Он говорил со мной словно учитель со школьником. Неприятное ощущение. Мерзко было бы поддерживать такое отношение к себе, но и конфликтовать я боялся. Поэтому мой собеседник услышал не «да» или «нет», а нечто бесформенное:
– У этой Лаборатории странные истории.
Алексей Георгиевич утвердительно покачал головой и сказал:
– Верно. Будет нехорошо, если ты станешь героем одной из них.

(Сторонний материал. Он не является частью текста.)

(* ===== verification/MemoryIter.v ===== *)
(** * Iterators and copies of the in-memory tree ([tree/tree.memory.go])

    [TreeIterator] is the [Iterator] interface of [tree/types.go]; [collect] is the loop in
    which every caller uses it.  The three iterators of a memory tree are its instances, and
    the theorems say which keypaths the loop sees, and that it ends. *)

From S2P Require Import Prelude Keypath TreeTypes GoValue GoPaths MemoryNode MemoryProps.

Class TreeIterator (I : Type) := {
  iter_Rewind : I → outcome I;
  iter_SeekTo : I → Keypath → outcome I;
  iter_Valid : I → bool * I;          (* [Valid] may set the done flag *)
  iter_Node : I → option Keypath;     (* the keypath of the current node, [None] for nil *)
  iter_Next : I → outcome I
}.

(** [for iter.Rewind(); iter.Valid(); iter.Next() { ... iter.Node() ... }] *)
Fixpoint collect_loop {I} `{TreeIterator I} (fuel : nat) (it : I) : outcome (list Keypath) :=
  match fuel with
  | O => Running
  | S fuel =>
      let '(valid, it) := iter_Valid it in
      if valid then
        match iter_Node it with
        | None => Panic
        | Some k =>
            let! it := iter_Next it in
            let! ks := collect_loop fuel it in
            Ret (k :: ks)
        end
      else Ret []
  end.
(** The node type and length of a stored item. *)
Lemma stored_shape_decode bs sh :
  stored_shape bs = Some sh →
  ∃ d, decodeNode bs = Ret d ∧
    match sh with
    | ShMap => dn_nodeType d = NodeTypeMap
    | ShSlice l => dn_nodeType d = NodeTypeSlice ∧ Z.to_nat (dn_length d) = l
    | ShScalar s => dn_nodeType d = NodeTypeValue ∧
        decodeGoValue (dn_nodeType d) (dn_valueType d) (dn_length d) None (dn_data d) = Ret (GScalar s)
    | ShNode _ => False
    end.
Proof.
  unfold stored_shape, decodeStored. destruct (decodeNode bs) as [d| | |]; try done. simpl. intros Hsh.
  exists d. split; [done|]. destruct d as [nt vt len data]. simpl in *.
  destruct nt; simpl in *; try done.
  - destruct (decodeGoValue NodeTypeValue vt len None data) as [v| | |] eqn:E;
      simpl in E; rewrite E in Hsh; try done. simplify_eq/=.
    destruct vt; simpl in E; try done;
      try (destruct data; [done|]; simplify_eq/=; done);
      try (destruct (DecodeSliceLen data); simplify_eq/=; done);
      try (destruct (read8 data); simplify_eq/=; done); simplify_eq/=; done.
  - by simplify_eq/=.
  - simplify_eq/=. by rewrite length_replicate.
Qed.

(** ** [Delete] *)

Lemma delete_subtree_spec n rel :
  db_wf n → good_path (Push (rootKeypath n) rel) →
  ∃ n', delete_subtree n rel = Ret n' ∧ same_node n n' ∧ others_same n n' ∧
    ∀ k, db_get n' k = if decide (below (Push (rootKeypath n) rel) k) then None else db_get n k.
Proof.
  intros Hwf Hgp. set (p := Push (rootKeypath n) rel) in *. unfold delete_subtree. fold p.
  change (txn_get (db_tx n) (addKeyPrefix n p)) with (db_get n p).
  pose proof (dw_prefix n Hwf) as Hpre.
  assert (∀ k, below p k → k ≠ p → is_Some (db_get n k) → ∃ sh, db_shape n p = Some sh ∧ container sh) as Hpar.
  { intros k Hb Hne Hk. eapply dw_parents; eauto. }
  destruct (db_get n p) as [bs|] eqn:Hg.
  - destruct (dw_stored n Hwf p bs Hg) as [sh Hsh].
    destruct (stored_shape_decode bs sh Hsh) as (d & -> & Hd). cbn [obind].
    assert (db_shape n p = Some sh) as Hps by (unfold db_shape; by rewrite Hg).
    case_decide as Hv.
    + rewrite rmKeyPrefix_add. cbn [obind].
      set (n1 := with_db_diff n _). change (addKeyPrefix n p) with (addKeyPrefix n1 p).
      destruct (txn_delete_updates n1 p) as (t & -> & Hs & Ho & Hk); [done|]. cbn [obind].
      eexists. split; [done|]. split; [done|]. split; [done|]. intros k. rewrite Hk.
      destruct (decide (k = p)) as [->|Hne]; [by rewrite decide_True by apply StartsWith_refl|].
      case_decide as Hb; [|done]. change (db_get n1 k) with (db_get n k).
      destruct (db_get n k) eqn:Hgk; [|done]. exfalso.
      destruct (Hpar k Hb Hne) as (sh' & Hsh' & Hc); [by rewrite Hgk|]. rewrite Hps in Hsh'. simplify_eq.
      destruct sh'; destruct_and?; destruct Hc as [Hc|[? Hc]]; (done || congruence).
    + assert (dn_nodeType d = NodeTypeMap ∨ dn_nodeType d = NodeTypeSlice) as Hnt by (destruct sh; naive_solver).
      rewrite (scan_children _ n _ rel _ bs) by done. fold p.
      destruct (scan_remove (children_items n p) n Hpre) as (n1 & -> & Hs1 & Ho1 & Hg1).
      { intros key v (k & -> & _)%children_elem. eauto. }
      cbn [obind fst]. rewrite <- (addKeyPrefix_same n n1 p Hs1).
      destruct (db_remove_updates n1 p) as (n2 & -> & Hs2 & Ho2 & Hg2); [by rewrite (proj1 Hs1)|].
      exists n2. split; [done|]. split; [by eapply same_node_trans|]. split; [by eapply others_same_trans|].
      intros k. rewrite Hg2, Hg1. destruct (decide (k = p)) as [->|Hne]; [by rewrite decide_True by apply StartsWith_refl|].
      destruct (decide (addKeyPrefix n k ∈ (children_items n p).*1)) as [Hin|Hin].
      * apply list_elem_of_fmap in Hin as ([key v] & Heq & (k' & Hk' & _ & Hb & _)%children_elem). simpl in Heq. subst key.
        apply addKeyPrefix_inj in Hk' as ->. by rewrite decide_True.
      * case_decide as Hb; [|done]. destruct (db_get n k) as [v|] eqn:Hgk; [|done]. destruct Hin.
        apply list_elem_of_fmap. exists (addKeyPrefix n k, v). split; [done|]. apply children_elem. eauto.
  - exists n. split; [done|]. split; [done|]. split; [done|]. intros k. case_decide as Hb; [|done].
    destruct (decide (k = p)) as [->|Hne]; [done|]. destruct (db_get n k) eqn:Hgk; [|done].
    destruct (Hpar k Hb Hne) as (sh' & Hsh' & _); [by rewrite Hgk|].
    unfold db_shape in Hsh'. by rewrite Hg in Hsh'.
Qed.
End View.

Фраза прозвучала немного странно: не как предупреждение, а как предсказание. Рассказанная история должна была удерживать меня от желания снова нарушить Табу, но вместо этого она порождала столько интригующих вопросов. То, что девушка не напоминала убийцу, меня не смущало – я никогда не видел психопатов, поэтому мог ошибаться на ее счет, но вот откуда появилась мать девочки – Волчица? Дочь ее очень любила, иначе бы зачем девочка воткнула нож в ногу несостоявшейся мачехи? Но если девочка любила маму, зачем она убила ее и сестру? Стоп! Алексей Георгиевич не говорил, что Пленница белой комнаты убила Волчицу. Он сказал, что девочка держала в руках окровавленный нож, когда вернулся ее отец, но что если по нему стекала чужая кровь? Кто тогда и зачем проник в квартиру? Чем я больше я думал над историей, тем больше мне хотелось еще раз нарушить Табу и оказаться во сне, чтобы услышать версию Пленницы белой комнаты о той ночи. Если начальник службы безопасности думал, что своим рассказам он отобьет мое преступное желание вернуться в сон, то он выбрал для этого неудачный способ.